Around 1903 Sert’s relationship with Natanson started to fall apart, while economic problems forced La Revue Blanche to close. After divorcing Natanson, Sert subsequently married Alfred Edwards, a wealthy broker and newspaper mogul, in February 1905. In summer 1905, the couple hosted artist friends such as Bonnard and Ravel on their newly built yacht Aimée. Sert’s lavish lifestyle was portrayed in Bonnard’s painting Misia Godebska (1908, Museo Nacional Thyssen-Bornemisza, Madrid). In 1906 Sert commissioned Bonnard to paint a group of four decorative panels for the living room of her apartment on the quai Voltaire (After the Flood, Ikeda Museum of Twentieth-Century Art, Ito, Japan; Landscape Animated with Bathers, The J. Paul Getty Museum, Los Angeles; Pleasure, private collection, Paris; and Water Games, Musée d’Orsay, Paris). Though Sert and Edwards separated in 1907 and divorced in February 1909, the relationship left Sert relatively well off, with a monthly stipend. Because of her expensive lifestyle, however, and uncertain financial income, Sert privately sold many works from her collection in subsequent years, including the Bonnard panels in 1915.

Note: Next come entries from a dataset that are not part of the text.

Lemma unexplained_keys raw pcrs kvs :
  banked raw pcrs kvs →
  omap (λ kv, match first_successful kv.2 with None => Some kv.1 | Some _ => None end) kvs =
    filter (λ i, ¬ index_explained raw pcrs i) kvs.*1.
Proof.
  induction kvs as [|[i rs] l IH]; intros Hkv; [done|].
  pose proof (Hkv (i, rs) ltac:(by left)) as Hx. cbn in Hx |- *. rewrite Hx.
  rewrite IH by (intros ??; apply Hkv; by right).
  destruct (bank raw pcrs i) as [p|] eqn:B; cbn.
  - destruct (bank_Some _ _ _ _ B) as (_ & _ & [ds ->]). cbn.
    rewrite decide_False; [done|]. intros []. apply bank_is_Some. by rewrite B.
  - rewrite decide_True; [done|]. rewrite <- bank_is_Some, B. by intros [? [=]].
Qed.

Lemma collected_keys raw pcrs kvs :
  banked raw pcrs kvs → filter (λ i, ¬ index_explained raw pcrs i) kvs.*1 = [] →
  (λ kv, default [] (first_successful kv.2)) <$> kvs =
    (λ i, omap (λ e, if bool_decide (re_index e = i) then verified_event raw pcrs e else None) raw) <$> kvs.*1.
Proof.
  intros Hkv Hz. rewrite <- list_fmap_compose. apply list_fmap_ext.
  intros k [i rs] Hin%list_elem_of_lookup_2. cbn. pose proof (Hkv _ Hin) as Hx. cbn in Hx. rewrite Hx.
  destruct (bank raw pcrs i) as [p|] eqn:B; cbn.
  - destruct (bank_Some _ _ _ _ B) as (_ & _ & [ds E]). rewrite E. cbn. by apply replayed_events_omap.
  - destruct (decide (i ∈ filter (λ i, ¬ index_explained raw pcrs i) kvs.*1)) as [Hi|[]].
    + rewrite Hz in Hi. by apply elem_of_nil in Hi.
    + apply list_elem_of_filter. split; [rewrite <- bank_is_Some, B; by intros [? [=]]|].
      by apply (list_elem_of_fmap_2 fst) in Hin.
Qed.

(** [replayEvents] decides, register by register in the order [keys] of the
    map, whether a bank is explained, and collects the events. *)
Lemma replayEvents_keys raw pcrs :
  good_pcrs pcrs →
  ∃ keys, NoDup keys ∧ (∀ i, i ∈ keys ↔ i ∈ pcr_Index <$> pcrs) ∧
    replayEvents raw pcrs =
      (if 0 <? zlen (filter (λ i, ¬ index_explained raw pcrs i) keys)
       then Err (VReplay (mkReplayError (unverified <$> raw)
                   (filter (λ i, ¬ index_explained raw pcrs i) keys)))
       else Ok (sort_by ev_sequence (mjoin ((λ i,
              omap (λ e, if bool_decide (re_index e = i) then verified_event raw pcrs e else None)
                raw) <$> keys)))).
Proof.
  intros Hg. destruct (replay_all_spec raw pcrs ∅ Hg) as (m & Hm & Hl).
  assert (∀ kv, kv ∈ map_range m → filter (λ p, pcr_Index p = kv.1) pcrs ≠ [] ∧
    kv.2 = replay_result raw <$> filter (λ p, pcr_Index p = kv.1) pcrs) as Hin.
  { intros [i rs] Hin. rewrite map_range_perm in Hin. apply elem_of_map_to_list in Hin.
    rewrite Hl, lookup_empty in Hin. cbn in *. destruct (filter _ pcrs) eqn:F; [done|].
    by injection Hin as <-. }
  assert (banked raw pcrs (map_range m)) as Hkv.
  { intros kv [_ E]%Hin. by rewrite E, first_successful_bank. }
  exists ((map_range m).*1). split; [|split].
  - rewrite map_range_perm. apply NoDup_fst_map_to_list.
  - intros i. rewrite list_elem_of_fmap. split.
    + intros ([j rs] & -> & [Hf _]%Hin). cbn in *.
      destruct (filter _ pcrs) as [|p l] eqn:F; [done|].
      assert (p ∈ filter (λ p, pcr_Index p = j) pcrs) as Hp by (rewrite F; left).
      apply list_elem_of_filter in Hp as [<- Hp]. by apply list_elem_of_fmap_2.
    + intros (p & -> & Hp)%list_elem_of_fmap. specialize (Hl (pcr_Index p)).
      assert (p ∈ filter (λ q, pcr_Index q = pcr_Index p) pcrs) as Hf by by apply list_elem_of_filter.
      destruct (filter _ pcrs) as [|q l]; [by apply elem_of_nil in Hf|].
      eexists (_, _). split; [|rewrite map_range_perm; by apply elem_of_map_to_list]. done.
  - unfold replayEvents. rewrite Hm. cbn [lift_error mbind res_bind].
    rewrite pcr_loop_spec. cbn [app]. rewrite (unexplained_keys raw pcrs) by done.
    destruct (ltb_zlen (filter (λ i, ¬ index_explained raw pcrs i) (map_range m).*1)) as [|Hz]; [done|].
    by rewrite (collected_keys _ _ _ Hkv Hz).
Qed.

Lemma no_failed_keys raw pcrs keys :
  (∀ i, i ∈ keys ↔ i ∈ pcr_Index <$> pcrs) →
  filter (λ i, ¬ index_explained raw pcrs i) keys = [] ↔
    Forall (λ p, index_explained raw pcrs (pcr_Index p)) pcrs.
Proof.
  intros Hk. rewrite Forall_forall. split.
  - intros F p Hp. destruct (decide (index_explained raw pcrs (pcr_Index p))) as [|Hn]; [done|].
    destruct (filter_nil_not_elem_of _ _ _ F Hn). apply Hk. by apply list_elem_of_fmap_2.
  - intros Hall. apply elem_of_nil_inv. intros i [Hn Hi]%list_elem_of_filter.
    apply Hk, list_elem_of_fmap in Hi as (p & -> & Hp). by apply Hn, Hall.
Qed.

(** Events of a parsed log are numbered in order. *)
Definition sequenced (raw : list rawEvent) : Prop :=
  StronglySorted (λ e e', re_sequence e < re_sequence e') raw.

Lemma verified_event_sequence raw pcrs e ev :
  verified_event raw pcrs e = Some ev → ev_sequence ev = re_sequence e.
Proof.
  unfold verified_event. destruct (_ =? _); [done|].
  destruct (bank _ _ _) as [p|]; [|done]. cbn. destruct (pcr_digest_of p e); [|done].
  by intros [= <-].
Qed.

Lemma sequenced_verified raw pcrs l :
  sequenced l →
  StronglySorted (λ e e', ev_sequence e < ev_sequence e') (omap (verified_event raw pcrs) l).
Proof.
  induction 1 as [|e l Hl IH Hf]; [constructor|]. cbn.
  destruct (verified_event raw pcrs e) as [ev|] eqn:E; [|done]. constructor; [done|].
  apply Forall_forall. intros ev' (e' & He' & E')%list_elem_of_omap.
  rewrite Forall_forall in Hf. apply verified_event_sequence in E, E'. rewrite E, E'. by apply Hf.
Qed.

(** Every PCR index given has a PCR value that the log explains. *)
Definition all_explained (raw : list rawEvent) (pcrs : list PCR) : Prop :=
  Forall (λ p, index_explained raw pcrs (pcr_Index p)) pcrs.

#[export] Instance all_explained_dec raw pcrs : Decision (all_explained raw pcrs).
Proof. apply Forall_dec. intros p. apply _. Defined.

Lemma replayEvents_explained raw pcrs :
  good_pcrs pcrs → sequenced raw → all_explained raw pcrs →
  replayEvents raw pcrs = Ok (omap (verified_event raw pcrs) raw).
Proof.
  intros Hg Hs Hall. destruct (replayEvents_keys raw pcrs Hg) as (keys & Hnd & Hk & ->).
  rewrite (proj2 (no_failed_keys raw pcrs keys Hk) Hall). cbn. f_equal.
  apply sort_by_eq; [by apply sequenced_verified|]. rewrite omap_partition by done.
  erewrite list_omap_ext; [done|]. apply Forall_Forall2_diag, Forall_forall.
  intros e _. case_bool_decide as He; [done|]. unfold verified_event.
  destruct (_ =? _); [done|]. destruct (bank raw pcrs (re_index e)) as [p|] eqn:B; [|done].
  exfalso. apply He, Hk. apply bank_Some in B as (? & <- & _). by apply list_elem_of_fmap_2.
Qed.

Lemma replayEvents_unexplained raw pcrs :
  good_pcrs pcrs → ¬ all_explained raw pcrs →
  ∃ inv, replayEvents raw pcrs = Err (VReplay (mkReplayError (unverified <$> raw) inv)) ∧
    NoDup inv ∧
    ∀ i, i ∈ inv ↔ i ∈ pcr_Index <$> pcrs ∧ ¬ index_explained raw pcrs i.
Proof.
  intros Hg Hn. destruct (replayEvents_keys raw pcrs Hg) as (keys & Hnd & Hk & ->).
  exists (filter (λ i, ¬ index_explained raw pcrs i) keys).
  unfold all_explained in Hn. rewrite <- (no_failed_keys raw pcrs keys) in Hn by done.
  split; [|split].
  - by destruct (ltb_zlen (filter (λ i, ¬ index_explained raw pcrs i) keys)).
  - by apply NoDup_filter.
  - intros i. rewrite list_elem_of_filter, Hk. tauto.
Qed.
End ReplayAll.

(** ** Binding

    The inputs a register hashed to reach its value. *)
Section Binding.
Context `{GoCrypto}.

Fixpoint hash_inputs (alg : Z) (init : bytes) (ds : list bytes) : list bytes :=
  match ds with
  | [] => []
  | d :: ds => (init ++ d) :: hash_inputs alg (hash_sum alg (init ++ d)) ds
  end.

(** Two computations give themselves away: they hashed different inputs to
    the same value, or one of them hit the start value of the other. *)
Definition hash_broken (alg : Z) (init1 : bytes) (ds1 : list bytes)
    (init2 : bytes) (ds2 : list bytes) : Prop :=
  (∃ x y, x ∈ hash_inputs alg init1 ds1 ∧ y ∈ hash_inputs alg init2 ds2 ∧ x ≠ y ∧
     hash_sum alg x = hash_sum alg y) ∨
  (∃ x, x ∈ hash_inputs alg init1 ds1 ∧ hash_sum alg x = init2) ∨
  (∃ y, y ∈ hash_inputs alg init2 ds2 ∧ hash_sum alg y = init1).

Lemma chain_snoc alg init ds d :
  chain alg init (ds ++ [d]) = hash_sum alg (chain alg init ds ++ d).
Proof. unfold chain. by rewrite foldl_app. Qed.

Lemma hash_inputs_snoc alg init ds d :
  hash_inputs alg init (ds ++ [d]) = hash_inputs alg init ds ++ [chain alg init ds ++ d].
Proof. revert init. induction ds as [|d' ds IH]; intros init; cbn; [done|]. f_equal. apply IH. Qed.

Lemma hash_broken_snoc alg init1 ds1 d1 init2 ds2 d2 :
  hash_broken alg init1 ds1 init2 ds2 → hash_broken alg init1 (ds1 ++ [d1]) init2 (ds2 ++ [d2]).
Proof.
  unfold hash_broken. rewrite !hash_inputs_snoc.
  intros [(x & y & Hx & Hy & Hne)|[(x & Hx & E)|(y & Hy & E)]].
  - left. exists x, y. rewrite !elem_of_app. by eauto.
  - right; left. exists x. rewrite elem_of_app. by eauto.
  - right; right. exists y. rewrite elem_of_app. by eauto.
Qed.

Lemma chain_binding alg sz init1 ds1 init2 ds2 :
  Forall (λ d, zlen d = sz) ds1 → Forall (λ d, zlen d = sz) ds2 →
  chain alg init1 ds1 = chain alg init2 ds2 →
  init1 = init2 ∧ ds1 = ds2 ∨ hash_broken alg init1 ds1 init2 ds2.
Proof.
  revert ds2. induction ds1 as [|d1 ds1 IH] using rev_ind; intros ds2 H1 H2 Heq.
  - destruct ds2 as [|d2 ds2 _] using rev_ind; [by left|].
    rewrite chain_snoc in Heq. right; right; right. exists (chain alg init2 ds2 ++ d2).
    rewrite hash_inputs_snoc. split; [by apply elem_of_app; right; left|]. by rewrite <- Heq.
  - apply Forall_app in H1 as [H1 Hd1%Forall_inv].
    destruct ds2 as [|d2 ds2 _] using rev_ind.
    + rewrite chain_snoc in Heq. right; right; left. exists (chain alg init1 ds1 ++ d1).
      rewrite hash_inputs_snoc. split; [by apply elem_of_app; right; left|]. done.
    + apply Forall_app in H2 as [H2 Hd2%Forall_inv]. rewrite !chain_snoc in Heq.
      destruct (decide (chain alg init1 ds1 ++ d1 = chain alg init2 ds2 ++ d2)) as [E|Hne].
      * apply app_inj_2 in E as [E ->]; [|cbn in Hd1, Hd2; unfold zlen in *; lia].
        destruct (IH ds2 H1 H2 E) as [[-> ->]|Hb]; [by left|right; by apply hash_broken_snoc].
      * right; left. exists (chain alg init1 ds1 ++ d1), (chain alg init2 ds2 ++ d2).
        rewrite !hash_inputs_snoc. split_and!; [by apply elem_of_app; right; left..|done|done].
Qed.

Lemma explains_lengths raw pcr ds :
  explains raw pcr ds → Forall (λ d, zlen d = zlen (pcr_Digest pcr)) ds.
Proof.
  intros [HF _]. apply Forall_forall. intros d [k Hk]%list_elem_of_lookup.
  destruct (Forall2_lookup_r _ _ _ _ _ HF Hk) as (e & _ & Hd). revert Hd.
  unfold pcr_digest_of. destruct (find_digest _ _); [|done]. cbn.
  case_bool_decide; [by intros [= <-]|done].
Qed.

In 1908, Misia entered into a relationship with Spanish painter José María Sert y Badía, the recipient of prestigious commissions for decorations, marrying him in September 1920. Through him, Misia met Serge Diaghilev at the premiere of his Ballets Russes production Boris Godunov in 1908. Until the impresario’s death in 1929, Sert sponsored and promoted his endeavors not only financially but also through her extensive social network, bringing artists she appreciated to Diaghilev’s attention. For example, when in 1917 Sert met Gabrielle (Coco) Chanel, building a friendship that would last through the interwar years, Sert introduced the fashion designer to the Ballets Russes; Chanel began, in turn, to promote and collaborate with the company. While Misia’s relationship with José-María deteriorated, ending with a divorce in December 1927, her involvement in ballet productions, her tireless social presence, and her cosmopolitan lifestyle continued unchanged. To preserve the memory of her many years as a protagonist of the Parisian cultural elite, her niece Mimi Blacque-Belair helped her draft her memoirs, eventually published in 1952. The many artworks in her collection that she had inspired and sometimes commissioned were slowly sold throughout her lifetime.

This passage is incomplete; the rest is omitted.